Procédure devant la cour :
Par une requête enregistrée le 21 décembre 2024, M. A..., représenté par Me Hussein, demande à la cour :
1°) d'annuler le jugement du 6 juin 2024 du tribunal administratif de la Guyane ;
2°) d'annuler l'arrêté du 7 juin 2022 par lequel le préfet de la Guyane a rejeté sa demande de titre de séjour ;
3°) d'enjoindre au préfet de la Guyane de lui délivrer un titre de séjour mention " vie privée et familiale " dans le délai d'un mois à compter de la notification de l'arrêt à intervenir sous astreinte de 150 euros par jour de retard, ou à défaut, de procéder au réexamen de sa situation dans les mêmes conditions de délai et d'astreinte et de lui délivrer dans l'attente une autorisation provisoire de séjour l'autorisant à travailler d'une durée de 6 mois renouvelable ;
4°) de mettre à la charge de l'Etat la somme de 2 500 euros en application des dispositions de l'article L. 761-1 du code de justice administrative et de l'article 37 de la loi du 10 juillet 1991 relative à l'aide juridique.
Il soutient que :
- l'arrêté en litige est insuffisamment motivé car il ne comporte aucune mention sur l'intérêt supérieur de son enfant ;
- ce défaut de motivation révèle également un défaut d'examen complet et sérieux de sa situation personnelle et ce d'autant que sa compagne est, contrairement à ce qu'indique l'arrêté, en situation régulière sur le territoire depuis plusieurs années, de sorte que sa situation réelle n'a nullement été prise en considération ;
- il est entaché d'une erreur de fait en ce qu'il indique qu'il " produit dans son dossier administratif, une archive non légalisée par le consulat d'Haïti " et qu'ainsi la délivrance d'un titre de séjour lui est refusée au titre de l'article R.431-10 du Ceseda alors qu'il justifie de son état civil et de sa nationalité ; le préfet n'aurait pas pris la même décision sans commettre cette erreur de fait ;
- il méconnaît les stipulations de l'article 8 de la convention européenne de sauvegarde des droits de l'homme et des libertés fondamentales et les dispositions de l'article L. 423-23 du code de l'entrée et du séjour des étrangers et du droit d'asile tel qu'éclairé par la circulaire n° INTK1229185C du 28 novembre 2012 et une circulaire plus ancienne en date du 12 mai 1998 (NOR : INTD9800108C : BO min. Int. N°2/98) ; il est également entaché d'une erreur manifeste dans l'appréciation de ses conséquences sur sa situation personnelle ;
- il méconnaît les stipulations du paragraphe 1 de l'article 3 de la convention internationale relative aux droits de l'enfant.
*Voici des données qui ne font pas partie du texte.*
Lemma costs_parallel_loop n k m tests follow d :
  (0 ≤ k)%Z → costs F J (n * csum tests) (parallel_loop a n k m tests follow d).
Proof.
  revert k d. induction n as [|n IH]; intros k d Hk; cbn [parallel_loop]; [apply costs_ret|].
  pose proof (csum_filter (λ t, any_success (default [] (dget t d)) = false) tests) as Hlen.
  fold (not_passed d tests) in Hlen.
  destruct (not_passed d tests) as [|t l] eqn:E; [eapply costs_mono; [apply Nat.le_0_l|apply costs_ret]|].
  rewrite <- E in *. cbn zeta.
  eapply costs_bind; [apply costs_run_pool|intros out|].
  - eapply costs_bind; [apply costs_collect|intros d'|reflexivity].
    eapply costs_bind; [|intros _; apply IH; lia|reflexivity].
    apply costs_on_runner. intros s (? & ? & _). by split_and!.
  - cbn. lia.
Qed.

(** The parallel retries of the tests that have not passed, as many as are left. *)
Lemma costs_parallel_retries k s :
  counting F J s → (attempts_parallel a - parallel_attempts_done (rn s) ≤ Z.of_nat k)%Z →
  let s' := (execute_parallel_retries a s).2 in
  counting F J s' ∧ at_most (k * csum (filter (λ t, already_passed (rn s) t = false) F)) s s'.
Proof.
  intros Hs Hk. cbn zeta. unfold execute_parallel_retries. rewrite !bind_get.
  pose proof Hs as (Hf & _ & Hp). rewrite Hf.
  assert (Hnone : ∀ A (x : A) k, counting F J ((ret x : M state A) s).2 ∧ at_most k s ((ret x : M state A) s).2)
    by (intros; split; [done|by apply at_most_same]).
  destruct (_ && _); [|apply Hnone]. set (tests := filter _ F).
  destruct tests as [|t l] eqn:E; [apply Hnone|]. rewrite <-E in *.
  unfold retry_tests_in_parallel. destruct (_ || _); [apply Hnone|].
  destruct (costs_parallel_loop (Z.to_nat (attempts_parallel a - parallel_attempts_done (rn s))) 1
    (attempts_parallel a - parallel_attempts_done (rn s)) tests (0 <? attempts_serial a)%Z (empty_results tests)
    ltac:(lia) s Hs) as [H1 H2].
  split; [exact H1|]. eapply at_most_mono; [|exact H2]. apply Nat.mul_le_mono_r. lia.
Qed.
Par ordonnance du 22 avril 2025, la clôture d'instruction a été fixée au 7 mai 2025 à 12 heures.
M. A... a été admis au bénéfice de l'aide juridictionnelle totale par une décision du 26 septembre 2024.
Vu les autres pièces du dossier.
Vu :
- la convention européenne de sauvegarde des droits de l'homme et des libertés fondamentales ;
- le code de l'entrée et du séjour des étrangers et du droit d'asile ;
- le code des relations entre le public et l'administration ;
- la loi n° 91-647 du 10 juillet 1991 ;
- le code de justice administrative.
Le président de la formation de jugement a dispensé le rapporteur public, sur sa proposition, de prononcer des conclusions à l'audience.
Les parties ont été régulièrement averties du jour de l'audience.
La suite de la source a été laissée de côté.